**ENTRIES PROVIDED:**
════

(** Whether the part looks at the change: an update of a row that stays the
    same is dropped. *)
Definition skipped (cc : ChangeContext) (c : QueryPartEvaluationContext) : outcome EvaluationError bool :=
  match c with
  | Updating b a _ => u ← query_variables_unchanged b a; Ok ((u : bool) && negb (is_future_reprocess cc))
  | _ => Ok false
  end.

(** Proves that the row of a context is in the domain. *)
Ltac on_row := first [assumption | match goal with Hd : forall r, Some _ = Some r -> _ |- _ => exact (Hd _ eq_refl) end
                     | match goal with Hd : forall r, after_row _ = Some r -> _ |- _ => exact (Hd _ eq_refl) end
                     | match goal with Hd : forall r, before_row _ = Some r -> _ |- _ => exact (Hd _ eq_refl) end
                     | match goal with Hv : variables _ = _ |- _ => rewrite Hv; assumption end].

Lemma evaluate_row_part n (part : QueryPart) es cc c s :
  reads_row part es -> is_row_change c -> rows_in dom c ->
  evaluate n part cc c s =
  (u ← skipped cc c;
   Ok [if u : bool then Noop
       else change_of (before_row c ≫= part_view part) (after_row c ≫= part_view part)], s).
Proof.
  intros Hp Hc [Hdb Hda]. pose proof (fun ctx s => where_pass_pure part es ctx s Hp) as Hw.
  pose proof (fun ctx s => project_pure part es ctx s Hp) as Hpr.
  assert (Hes : return_clause part = Item es) by apply Hp.
  assert (Hagg : is_return_aggregating part = false) by (unfold is_return_aggregating; by rewrite Hes).
  assert (Hview : forall row, part_view part row =
            if forallb (holds row) (where_clauses part) then Some (projection es row) else None).
  { intros row. unfold part_view. by rewrite Hes. }
  unfold evaluate. destruct c as [a g|b a g|b g| |]; [| | |done|done]; cbn [before_row after_row skipped].
  - unfold evaluate_adding. rewrite (when_aggregating_row _ _ Hagg), Hagg, sm_bind_ret_l.
    erewrite sm_bind_ok by (apply Hw; on_row). cbn [variables from_after_change mbind option_bind outcome_bind].
    rewrite Hview. destruct (forallb _ _); [|done].
    by erewrite sm_bind_ok by (apply Hpr; on_row).
  - unfold evaluate_updating. rewrite sm_bind_lift.
    destruct (query_variables_unchanged b a) as [u| |]; [|done|done].
    rewrite !out_bind_ok. destruct (u && _); [done|].
    rewrite (when_aggregating_row _ _ Hagg), Hagg, sm_bind_ret_l.
    erewrite sm_bind_ok by (apply Hw; on_row). cbn [variables from_before_change].
    cbn [option_bind mbind]. rewrite !Hview.
    destruct (forallb (holds b) _).
    + erewrite sm_bind_ok.
      2:{ erewrite sm_bind_ok by (apply Hpr; on_row). erewrite sm_bind_ok by (apply Hpr; on_row). reflexivity. }
      cbv beta iota zeta. erewrite sm_bind_ok by (apply Hw; on_row). cbn [variables from_after_change]. destruct (forallb (holds a) _); [|done].
      by erewrite sm_bind_ok by (apply Hpr; on_row).
    + rewrite sm_bind_ret_l. cbv beta iota zeta. erewrite sm_bind_ok by (apply Hw; on_row).
      cbn [variables from_after_change]. destruct (forallb (holds a) _); [|done].
      by erewrite sm_bind_ok by (apply Hpr; on_row).
  - unfold evaluate_removing. rewrite (when_aggregating_row _ _ Hagg), Hagg, sm_bind_ret_l.
    erewrite sm_bind_ok by (apply Hw; on_row). cbn [variables from_before_change mbind option_bind outcome_bind].
    rewrite Hview. destruct (forallb _ _); [|done].
    by erewrite sm_bind_ok by (apply Hpr; on_row).
Qed.
(** The answer of a row part to the change of a group. *)
Definition row_answer (part : QueryPart) (before : option QueryVariables) (after : QueryVariables)
    (should_revert should_apply : bool) : QueryPartEvaluationContext :=
  match part_view part after with
  | Some a =>
      change_of (if should_revert then before ≫= part_view part else None)
                (if should_apply then Some a else None)
  | None => change_of (before ≫= part_view part) None
  end.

════

**EXERCISE INSTRUCTIONS:**
Look through the records for the string "Definition". Copy every line that has it.

**WRITTEN REPLY:**
Definition skipped (cc : ChangeContext) (c : QueryPartEvaluationContext) : outcome EvaluationError bool :=
Definition row_answer (part : QueryPart) (before : option QueryVariables) (after : QueryVariables)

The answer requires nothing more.